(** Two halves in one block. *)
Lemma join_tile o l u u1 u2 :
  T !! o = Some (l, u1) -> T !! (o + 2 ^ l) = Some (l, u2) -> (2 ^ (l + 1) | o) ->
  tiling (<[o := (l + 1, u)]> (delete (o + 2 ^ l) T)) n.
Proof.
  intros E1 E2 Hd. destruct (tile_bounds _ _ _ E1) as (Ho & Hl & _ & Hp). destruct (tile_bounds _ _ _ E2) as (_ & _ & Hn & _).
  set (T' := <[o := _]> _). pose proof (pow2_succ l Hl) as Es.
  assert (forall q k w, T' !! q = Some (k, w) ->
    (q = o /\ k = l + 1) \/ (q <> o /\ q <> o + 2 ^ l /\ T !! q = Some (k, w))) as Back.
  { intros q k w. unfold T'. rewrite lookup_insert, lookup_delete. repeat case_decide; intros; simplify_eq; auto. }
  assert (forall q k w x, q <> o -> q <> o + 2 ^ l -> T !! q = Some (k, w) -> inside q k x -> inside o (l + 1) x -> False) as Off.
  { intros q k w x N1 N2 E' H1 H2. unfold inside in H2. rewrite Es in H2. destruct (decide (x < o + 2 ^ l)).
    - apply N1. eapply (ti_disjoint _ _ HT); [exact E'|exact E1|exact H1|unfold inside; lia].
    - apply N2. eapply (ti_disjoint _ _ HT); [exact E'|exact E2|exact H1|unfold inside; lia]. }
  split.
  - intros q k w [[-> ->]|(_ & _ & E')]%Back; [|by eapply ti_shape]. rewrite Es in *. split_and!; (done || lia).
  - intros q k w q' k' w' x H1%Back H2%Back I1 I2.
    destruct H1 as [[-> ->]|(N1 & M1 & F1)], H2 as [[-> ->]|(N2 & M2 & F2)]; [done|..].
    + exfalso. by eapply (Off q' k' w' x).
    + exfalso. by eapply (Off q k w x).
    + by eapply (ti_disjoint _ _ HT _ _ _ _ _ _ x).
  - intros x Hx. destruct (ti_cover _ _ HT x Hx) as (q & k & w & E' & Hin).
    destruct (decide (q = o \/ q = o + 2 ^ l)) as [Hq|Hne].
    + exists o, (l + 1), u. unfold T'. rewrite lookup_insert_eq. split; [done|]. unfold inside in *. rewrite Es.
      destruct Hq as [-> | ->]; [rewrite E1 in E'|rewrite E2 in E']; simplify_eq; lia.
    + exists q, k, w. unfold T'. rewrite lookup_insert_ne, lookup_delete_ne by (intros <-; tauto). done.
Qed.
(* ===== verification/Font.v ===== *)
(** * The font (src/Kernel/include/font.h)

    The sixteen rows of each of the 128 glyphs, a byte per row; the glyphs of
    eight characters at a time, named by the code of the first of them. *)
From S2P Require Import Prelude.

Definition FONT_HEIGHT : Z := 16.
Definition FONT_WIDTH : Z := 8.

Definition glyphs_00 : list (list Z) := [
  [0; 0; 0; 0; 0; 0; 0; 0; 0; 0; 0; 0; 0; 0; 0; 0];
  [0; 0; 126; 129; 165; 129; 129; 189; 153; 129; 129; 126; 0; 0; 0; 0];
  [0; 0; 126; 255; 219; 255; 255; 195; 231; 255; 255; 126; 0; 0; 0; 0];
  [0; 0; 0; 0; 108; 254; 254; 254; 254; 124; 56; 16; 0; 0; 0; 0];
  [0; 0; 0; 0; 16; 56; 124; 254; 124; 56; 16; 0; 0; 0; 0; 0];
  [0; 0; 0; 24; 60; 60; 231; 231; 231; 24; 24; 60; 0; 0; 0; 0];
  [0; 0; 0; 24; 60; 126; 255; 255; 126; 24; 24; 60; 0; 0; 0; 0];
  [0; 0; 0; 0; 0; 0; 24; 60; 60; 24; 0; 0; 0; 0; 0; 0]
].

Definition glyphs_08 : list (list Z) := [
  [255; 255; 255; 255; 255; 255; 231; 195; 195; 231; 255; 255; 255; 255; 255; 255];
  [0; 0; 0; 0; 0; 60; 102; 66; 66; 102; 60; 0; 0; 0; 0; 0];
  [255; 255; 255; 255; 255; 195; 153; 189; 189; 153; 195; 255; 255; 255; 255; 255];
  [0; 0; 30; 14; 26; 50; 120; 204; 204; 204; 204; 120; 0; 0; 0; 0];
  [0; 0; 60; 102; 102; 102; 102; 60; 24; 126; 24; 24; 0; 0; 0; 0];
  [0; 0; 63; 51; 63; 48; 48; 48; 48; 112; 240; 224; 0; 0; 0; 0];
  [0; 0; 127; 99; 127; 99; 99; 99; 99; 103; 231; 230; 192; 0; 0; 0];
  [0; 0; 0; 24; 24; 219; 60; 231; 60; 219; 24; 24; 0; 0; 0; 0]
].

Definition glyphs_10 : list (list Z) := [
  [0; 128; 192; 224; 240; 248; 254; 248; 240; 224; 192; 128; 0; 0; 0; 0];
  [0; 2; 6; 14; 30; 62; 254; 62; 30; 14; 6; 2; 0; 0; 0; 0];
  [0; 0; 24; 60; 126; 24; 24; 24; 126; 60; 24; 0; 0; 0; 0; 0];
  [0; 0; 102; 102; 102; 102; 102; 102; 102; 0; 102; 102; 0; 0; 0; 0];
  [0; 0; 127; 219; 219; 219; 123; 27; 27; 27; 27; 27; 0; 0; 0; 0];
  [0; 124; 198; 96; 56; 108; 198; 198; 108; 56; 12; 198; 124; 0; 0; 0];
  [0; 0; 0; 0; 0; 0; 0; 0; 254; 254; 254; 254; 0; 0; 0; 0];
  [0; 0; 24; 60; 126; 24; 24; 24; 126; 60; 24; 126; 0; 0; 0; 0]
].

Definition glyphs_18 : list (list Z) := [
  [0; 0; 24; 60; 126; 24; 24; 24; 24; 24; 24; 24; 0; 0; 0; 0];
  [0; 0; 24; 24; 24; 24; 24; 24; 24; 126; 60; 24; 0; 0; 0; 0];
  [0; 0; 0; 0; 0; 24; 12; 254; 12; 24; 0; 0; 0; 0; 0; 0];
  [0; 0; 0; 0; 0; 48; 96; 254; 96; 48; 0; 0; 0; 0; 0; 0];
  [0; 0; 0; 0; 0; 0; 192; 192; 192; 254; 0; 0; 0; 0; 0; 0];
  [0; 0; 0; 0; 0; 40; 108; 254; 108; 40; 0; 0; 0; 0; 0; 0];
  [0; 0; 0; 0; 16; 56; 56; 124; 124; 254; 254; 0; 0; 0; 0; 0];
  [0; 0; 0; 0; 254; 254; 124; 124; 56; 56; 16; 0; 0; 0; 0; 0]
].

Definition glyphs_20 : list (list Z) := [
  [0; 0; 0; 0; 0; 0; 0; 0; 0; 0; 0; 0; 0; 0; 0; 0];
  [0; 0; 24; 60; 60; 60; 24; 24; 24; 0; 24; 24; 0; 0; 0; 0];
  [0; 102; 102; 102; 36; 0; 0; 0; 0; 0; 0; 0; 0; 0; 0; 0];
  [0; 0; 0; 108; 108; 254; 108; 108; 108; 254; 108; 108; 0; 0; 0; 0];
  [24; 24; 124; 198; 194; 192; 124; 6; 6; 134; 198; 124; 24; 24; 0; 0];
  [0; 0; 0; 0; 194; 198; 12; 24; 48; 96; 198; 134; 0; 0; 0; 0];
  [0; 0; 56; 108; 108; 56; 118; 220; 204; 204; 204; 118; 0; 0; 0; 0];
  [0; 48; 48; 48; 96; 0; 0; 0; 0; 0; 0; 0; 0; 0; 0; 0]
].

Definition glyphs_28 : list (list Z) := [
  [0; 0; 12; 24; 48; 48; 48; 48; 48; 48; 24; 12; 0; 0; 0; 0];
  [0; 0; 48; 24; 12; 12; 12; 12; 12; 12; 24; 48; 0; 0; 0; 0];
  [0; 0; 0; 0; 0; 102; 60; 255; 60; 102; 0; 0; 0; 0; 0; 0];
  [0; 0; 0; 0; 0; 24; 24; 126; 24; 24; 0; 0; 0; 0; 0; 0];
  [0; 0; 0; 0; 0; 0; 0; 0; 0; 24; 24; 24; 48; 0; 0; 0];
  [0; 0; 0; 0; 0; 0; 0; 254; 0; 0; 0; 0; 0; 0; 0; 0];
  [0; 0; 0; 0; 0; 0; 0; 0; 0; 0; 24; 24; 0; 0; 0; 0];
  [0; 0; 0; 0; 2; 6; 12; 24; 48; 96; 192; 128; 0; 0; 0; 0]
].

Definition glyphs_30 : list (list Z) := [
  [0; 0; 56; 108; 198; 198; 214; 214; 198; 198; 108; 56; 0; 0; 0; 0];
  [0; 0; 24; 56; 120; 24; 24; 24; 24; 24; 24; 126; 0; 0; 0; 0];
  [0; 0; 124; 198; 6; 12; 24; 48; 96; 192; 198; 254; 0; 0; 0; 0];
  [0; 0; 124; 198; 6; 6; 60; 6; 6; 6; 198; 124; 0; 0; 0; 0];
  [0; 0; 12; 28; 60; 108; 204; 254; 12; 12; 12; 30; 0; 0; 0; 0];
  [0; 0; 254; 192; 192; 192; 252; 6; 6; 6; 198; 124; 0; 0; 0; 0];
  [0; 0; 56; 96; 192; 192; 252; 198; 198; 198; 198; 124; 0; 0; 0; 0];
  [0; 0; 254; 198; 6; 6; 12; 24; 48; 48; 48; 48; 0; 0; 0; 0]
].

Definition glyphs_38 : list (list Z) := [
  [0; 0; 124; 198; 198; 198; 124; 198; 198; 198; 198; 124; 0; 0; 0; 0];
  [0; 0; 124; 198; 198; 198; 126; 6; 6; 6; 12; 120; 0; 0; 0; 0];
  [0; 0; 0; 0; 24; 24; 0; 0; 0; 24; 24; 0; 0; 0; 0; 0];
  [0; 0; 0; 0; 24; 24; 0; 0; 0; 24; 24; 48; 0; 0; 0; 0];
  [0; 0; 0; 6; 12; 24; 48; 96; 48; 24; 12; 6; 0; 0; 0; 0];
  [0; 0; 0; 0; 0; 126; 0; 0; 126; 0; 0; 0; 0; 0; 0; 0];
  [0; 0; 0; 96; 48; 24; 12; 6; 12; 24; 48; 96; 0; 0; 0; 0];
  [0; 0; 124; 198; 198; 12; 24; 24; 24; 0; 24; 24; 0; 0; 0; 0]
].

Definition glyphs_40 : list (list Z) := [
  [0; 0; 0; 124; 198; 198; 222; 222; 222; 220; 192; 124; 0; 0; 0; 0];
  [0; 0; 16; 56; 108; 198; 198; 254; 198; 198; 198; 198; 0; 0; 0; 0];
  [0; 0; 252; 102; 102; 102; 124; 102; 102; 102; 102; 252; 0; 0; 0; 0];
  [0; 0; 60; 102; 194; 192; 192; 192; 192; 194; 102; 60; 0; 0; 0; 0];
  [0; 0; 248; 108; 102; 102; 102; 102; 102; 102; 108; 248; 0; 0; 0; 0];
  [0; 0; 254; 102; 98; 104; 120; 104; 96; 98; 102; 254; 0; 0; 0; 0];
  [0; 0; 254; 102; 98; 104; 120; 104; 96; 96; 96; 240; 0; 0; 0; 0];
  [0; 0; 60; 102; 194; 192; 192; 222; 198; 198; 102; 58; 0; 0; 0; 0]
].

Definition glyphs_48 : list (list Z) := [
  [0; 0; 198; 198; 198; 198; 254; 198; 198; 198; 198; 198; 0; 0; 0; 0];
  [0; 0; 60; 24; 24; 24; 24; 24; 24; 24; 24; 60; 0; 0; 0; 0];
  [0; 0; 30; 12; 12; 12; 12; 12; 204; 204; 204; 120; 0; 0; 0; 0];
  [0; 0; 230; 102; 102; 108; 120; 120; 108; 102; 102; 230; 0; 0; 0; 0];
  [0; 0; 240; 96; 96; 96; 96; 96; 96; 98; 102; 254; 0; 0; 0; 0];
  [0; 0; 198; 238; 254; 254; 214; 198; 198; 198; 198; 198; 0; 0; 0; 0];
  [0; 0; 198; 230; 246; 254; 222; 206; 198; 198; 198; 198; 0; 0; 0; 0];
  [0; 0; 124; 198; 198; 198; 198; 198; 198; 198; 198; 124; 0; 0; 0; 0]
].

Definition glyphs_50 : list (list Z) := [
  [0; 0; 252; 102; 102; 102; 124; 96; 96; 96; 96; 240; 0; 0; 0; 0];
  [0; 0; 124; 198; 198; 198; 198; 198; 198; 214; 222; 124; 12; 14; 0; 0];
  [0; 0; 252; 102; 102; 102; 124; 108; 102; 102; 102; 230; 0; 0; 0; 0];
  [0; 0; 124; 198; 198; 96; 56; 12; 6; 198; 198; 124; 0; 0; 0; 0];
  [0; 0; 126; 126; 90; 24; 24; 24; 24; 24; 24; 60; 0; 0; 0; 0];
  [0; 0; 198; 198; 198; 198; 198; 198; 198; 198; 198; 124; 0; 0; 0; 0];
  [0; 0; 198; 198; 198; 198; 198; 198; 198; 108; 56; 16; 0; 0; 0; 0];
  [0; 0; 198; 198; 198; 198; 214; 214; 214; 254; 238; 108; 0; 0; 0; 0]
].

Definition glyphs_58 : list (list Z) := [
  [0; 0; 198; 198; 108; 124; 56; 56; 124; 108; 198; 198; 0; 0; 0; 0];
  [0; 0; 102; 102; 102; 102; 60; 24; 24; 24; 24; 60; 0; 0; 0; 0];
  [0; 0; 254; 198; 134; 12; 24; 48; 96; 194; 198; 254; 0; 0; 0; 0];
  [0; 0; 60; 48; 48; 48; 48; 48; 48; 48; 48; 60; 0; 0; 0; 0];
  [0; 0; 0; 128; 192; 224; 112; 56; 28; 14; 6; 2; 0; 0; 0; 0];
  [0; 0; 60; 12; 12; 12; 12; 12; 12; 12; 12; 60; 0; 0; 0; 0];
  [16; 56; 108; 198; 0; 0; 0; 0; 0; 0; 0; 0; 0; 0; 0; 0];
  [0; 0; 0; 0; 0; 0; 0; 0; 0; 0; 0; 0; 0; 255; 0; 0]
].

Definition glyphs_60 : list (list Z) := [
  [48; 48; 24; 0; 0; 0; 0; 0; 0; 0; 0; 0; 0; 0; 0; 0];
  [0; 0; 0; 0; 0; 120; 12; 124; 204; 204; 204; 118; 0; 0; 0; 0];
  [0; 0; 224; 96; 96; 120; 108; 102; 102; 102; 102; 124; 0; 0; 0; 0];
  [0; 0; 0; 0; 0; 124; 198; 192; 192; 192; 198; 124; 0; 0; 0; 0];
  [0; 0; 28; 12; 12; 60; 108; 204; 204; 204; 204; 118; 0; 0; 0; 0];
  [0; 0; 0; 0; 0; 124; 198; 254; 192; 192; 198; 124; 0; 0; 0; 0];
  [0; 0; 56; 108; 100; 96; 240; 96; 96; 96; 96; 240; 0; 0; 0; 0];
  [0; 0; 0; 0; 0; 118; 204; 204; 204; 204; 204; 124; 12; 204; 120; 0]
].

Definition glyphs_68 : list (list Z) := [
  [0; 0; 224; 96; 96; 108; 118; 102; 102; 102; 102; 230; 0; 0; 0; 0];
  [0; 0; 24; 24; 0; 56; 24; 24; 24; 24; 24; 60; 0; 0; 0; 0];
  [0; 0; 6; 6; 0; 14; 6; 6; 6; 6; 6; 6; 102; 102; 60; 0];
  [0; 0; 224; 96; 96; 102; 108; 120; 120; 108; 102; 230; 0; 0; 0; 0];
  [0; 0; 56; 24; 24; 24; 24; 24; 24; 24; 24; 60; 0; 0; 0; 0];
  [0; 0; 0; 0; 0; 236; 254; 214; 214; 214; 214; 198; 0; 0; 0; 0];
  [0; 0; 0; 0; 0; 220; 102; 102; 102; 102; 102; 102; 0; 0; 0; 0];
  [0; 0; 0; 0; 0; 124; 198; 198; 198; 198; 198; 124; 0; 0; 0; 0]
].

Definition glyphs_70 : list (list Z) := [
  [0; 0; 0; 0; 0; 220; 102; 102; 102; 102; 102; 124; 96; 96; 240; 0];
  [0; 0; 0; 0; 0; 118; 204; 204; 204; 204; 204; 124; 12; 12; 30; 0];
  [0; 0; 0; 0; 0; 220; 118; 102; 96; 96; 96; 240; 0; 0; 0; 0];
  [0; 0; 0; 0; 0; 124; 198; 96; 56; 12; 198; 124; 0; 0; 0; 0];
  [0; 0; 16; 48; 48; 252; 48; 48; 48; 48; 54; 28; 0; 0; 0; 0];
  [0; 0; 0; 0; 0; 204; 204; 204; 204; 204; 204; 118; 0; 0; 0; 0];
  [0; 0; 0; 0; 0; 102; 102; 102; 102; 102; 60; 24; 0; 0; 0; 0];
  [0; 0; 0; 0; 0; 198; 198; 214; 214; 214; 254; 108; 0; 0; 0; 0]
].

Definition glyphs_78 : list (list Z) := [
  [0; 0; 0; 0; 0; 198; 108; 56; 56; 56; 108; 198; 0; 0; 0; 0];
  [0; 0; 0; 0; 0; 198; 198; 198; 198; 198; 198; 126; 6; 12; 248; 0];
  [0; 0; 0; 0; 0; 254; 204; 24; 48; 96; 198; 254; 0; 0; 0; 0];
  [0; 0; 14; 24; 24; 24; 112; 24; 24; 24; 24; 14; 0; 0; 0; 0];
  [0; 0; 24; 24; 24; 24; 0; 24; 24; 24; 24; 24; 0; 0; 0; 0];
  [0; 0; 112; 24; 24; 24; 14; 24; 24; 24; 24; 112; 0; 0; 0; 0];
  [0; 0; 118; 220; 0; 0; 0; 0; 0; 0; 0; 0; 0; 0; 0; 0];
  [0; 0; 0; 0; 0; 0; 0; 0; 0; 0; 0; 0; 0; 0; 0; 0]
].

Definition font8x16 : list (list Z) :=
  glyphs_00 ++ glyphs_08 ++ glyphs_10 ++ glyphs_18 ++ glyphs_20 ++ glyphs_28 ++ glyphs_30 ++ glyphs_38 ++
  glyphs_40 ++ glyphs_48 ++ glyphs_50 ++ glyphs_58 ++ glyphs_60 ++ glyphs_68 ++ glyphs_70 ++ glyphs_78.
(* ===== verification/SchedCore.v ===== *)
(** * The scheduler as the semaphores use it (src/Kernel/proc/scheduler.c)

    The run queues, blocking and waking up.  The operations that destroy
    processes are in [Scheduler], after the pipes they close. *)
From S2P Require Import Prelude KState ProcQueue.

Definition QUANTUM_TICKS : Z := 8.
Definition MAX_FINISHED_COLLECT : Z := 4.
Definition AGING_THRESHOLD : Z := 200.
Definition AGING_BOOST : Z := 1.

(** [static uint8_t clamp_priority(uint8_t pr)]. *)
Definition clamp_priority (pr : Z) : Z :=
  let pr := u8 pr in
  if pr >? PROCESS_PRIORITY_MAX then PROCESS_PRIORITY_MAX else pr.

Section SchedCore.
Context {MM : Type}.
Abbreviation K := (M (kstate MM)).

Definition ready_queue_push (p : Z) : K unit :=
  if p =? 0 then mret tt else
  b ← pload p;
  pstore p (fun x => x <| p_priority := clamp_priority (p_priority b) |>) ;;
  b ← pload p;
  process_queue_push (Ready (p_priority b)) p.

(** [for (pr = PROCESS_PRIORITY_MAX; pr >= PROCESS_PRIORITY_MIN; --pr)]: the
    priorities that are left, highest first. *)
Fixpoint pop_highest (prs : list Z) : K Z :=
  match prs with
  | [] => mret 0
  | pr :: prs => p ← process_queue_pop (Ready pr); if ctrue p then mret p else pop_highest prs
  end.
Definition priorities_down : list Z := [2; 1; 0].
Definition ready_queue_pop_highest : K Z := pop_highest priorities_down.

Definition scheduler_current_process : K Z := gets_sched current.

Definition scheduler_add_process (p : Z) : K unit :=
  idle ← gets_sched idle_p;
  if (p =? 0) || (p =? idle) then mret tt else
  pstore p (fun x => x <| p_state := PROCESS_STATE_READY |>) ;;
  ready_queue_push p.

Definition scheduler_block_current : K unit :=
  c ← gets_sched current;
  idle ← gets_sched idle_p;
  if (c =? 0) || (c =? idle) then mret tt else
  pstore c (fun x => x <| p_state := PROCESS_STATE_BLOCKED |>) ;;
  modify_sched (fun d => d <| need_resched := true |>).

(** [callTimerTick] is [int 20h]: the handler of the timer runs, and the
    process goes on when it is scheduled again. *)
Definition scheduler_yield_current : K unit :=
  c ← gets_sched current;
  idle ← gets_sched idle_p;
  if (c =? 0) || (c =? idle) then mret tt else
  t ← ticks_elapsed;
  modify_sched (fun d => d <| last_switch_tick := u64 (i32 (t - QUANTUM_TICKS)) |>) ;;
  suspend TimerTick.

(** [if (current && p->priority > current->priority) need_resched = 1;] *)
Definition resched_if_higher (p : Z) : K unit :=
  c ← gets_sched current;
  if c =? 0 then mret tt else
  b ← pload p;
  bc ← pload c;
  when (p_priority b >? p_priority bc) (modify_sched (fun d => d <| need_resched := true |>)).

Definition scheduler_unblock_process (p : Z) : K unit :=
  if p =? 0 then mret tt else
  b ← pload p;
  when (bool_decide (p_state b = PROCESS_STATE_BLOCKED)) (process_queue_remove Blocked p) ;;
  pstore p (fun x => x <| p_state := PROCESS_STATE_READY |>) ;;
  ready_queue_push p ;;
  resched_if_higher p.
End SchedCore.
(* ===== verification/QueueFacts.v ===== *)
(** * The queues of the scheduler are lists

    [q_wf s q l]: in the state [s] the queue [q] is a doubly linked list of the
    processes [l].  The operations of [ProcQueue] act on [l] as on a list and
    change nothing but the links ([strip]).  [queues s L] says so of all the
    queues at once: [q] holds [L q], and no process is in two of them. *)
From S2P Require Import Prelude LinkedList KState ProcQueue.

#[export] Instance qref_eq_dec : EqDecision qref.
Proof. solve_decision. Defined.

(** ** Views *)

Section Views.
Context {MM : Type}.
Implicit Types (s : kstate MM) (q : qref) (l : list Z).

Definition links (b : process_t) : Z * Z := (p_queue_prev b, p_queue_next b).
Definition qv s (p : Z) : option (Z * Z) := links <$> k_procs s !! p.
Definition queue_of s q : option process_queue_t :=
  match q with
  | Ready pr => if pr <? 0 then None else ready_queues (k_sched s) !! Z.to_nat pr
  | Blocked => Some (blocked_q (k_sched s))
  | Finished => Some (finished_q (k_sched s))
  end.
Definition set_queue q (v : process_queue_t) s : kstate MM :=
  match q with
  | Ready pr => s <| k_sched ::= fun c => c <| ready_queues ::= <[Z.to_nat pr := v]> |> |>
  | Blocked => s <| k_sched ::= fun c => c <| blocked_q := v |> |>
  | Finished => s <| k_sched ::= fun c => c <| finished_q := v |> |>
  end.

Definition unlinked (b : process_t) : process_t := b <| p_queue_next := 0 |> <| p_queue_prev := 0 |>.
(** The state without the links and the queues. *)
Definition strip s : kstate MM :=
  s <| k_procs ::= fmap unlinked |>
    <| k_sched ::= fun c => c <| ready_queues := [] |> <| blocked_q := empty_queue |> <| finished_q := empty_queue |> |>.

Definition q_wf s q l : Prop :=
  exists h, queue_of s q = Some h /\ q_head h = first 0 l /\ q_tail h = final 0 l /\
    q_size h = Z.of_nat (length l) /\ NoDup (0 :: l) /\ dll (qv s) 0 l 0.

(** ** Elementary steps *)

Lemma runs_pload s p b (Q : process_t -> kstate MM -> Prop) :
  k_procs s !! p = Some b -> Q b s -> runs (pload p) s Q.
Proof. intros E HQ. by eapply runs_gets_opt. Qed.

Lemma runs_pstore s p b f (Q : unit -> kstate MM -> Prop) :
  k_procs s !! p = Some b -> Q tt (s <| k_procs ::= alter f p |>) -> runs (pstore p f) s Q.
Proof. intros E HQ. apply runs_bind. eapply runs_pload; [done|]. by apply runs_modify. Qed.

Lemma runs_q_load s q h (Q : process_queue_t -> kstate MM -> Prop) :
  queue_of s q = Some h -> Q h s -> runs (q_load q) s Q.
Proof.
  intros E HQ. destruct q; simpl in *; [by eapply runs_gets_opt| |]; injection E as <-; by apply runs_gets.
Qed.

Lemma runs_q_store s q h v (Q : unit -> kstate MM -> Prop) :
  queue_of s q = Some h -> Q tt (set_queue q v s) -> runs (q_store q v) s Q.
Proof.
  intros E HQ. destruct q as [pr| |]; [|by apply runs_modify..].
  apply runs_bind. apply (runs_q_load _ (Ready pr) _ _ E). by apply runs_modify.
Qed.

* * *

▸ Exercise prompt:
Each line from the first line of the entries up to and including the line containing "intros E1 E2" should be transcribed exactly, with all other lines left out.

▸ Answer to the exercise:
(** Two halves in one block. *)
Lemma join_tile o l u u1 u2 :
  T !! o = Some (l, u1) -> T !! (o + 2 ^ l) = Some (l, u2) -> (2 ^ (l + 1) | o) ->
  tiling (<[o := (l + 1, u)]> (delete (o + 2 ^ l) T)) n.
Proof.
  intros E1 E2 Hd. destruct (tile_bounds _ _ _ E1) as (Ho & Hl & _ & Hp). destruct (tile_bounds _ _ _ E2) as (_ & _ & Hn & _).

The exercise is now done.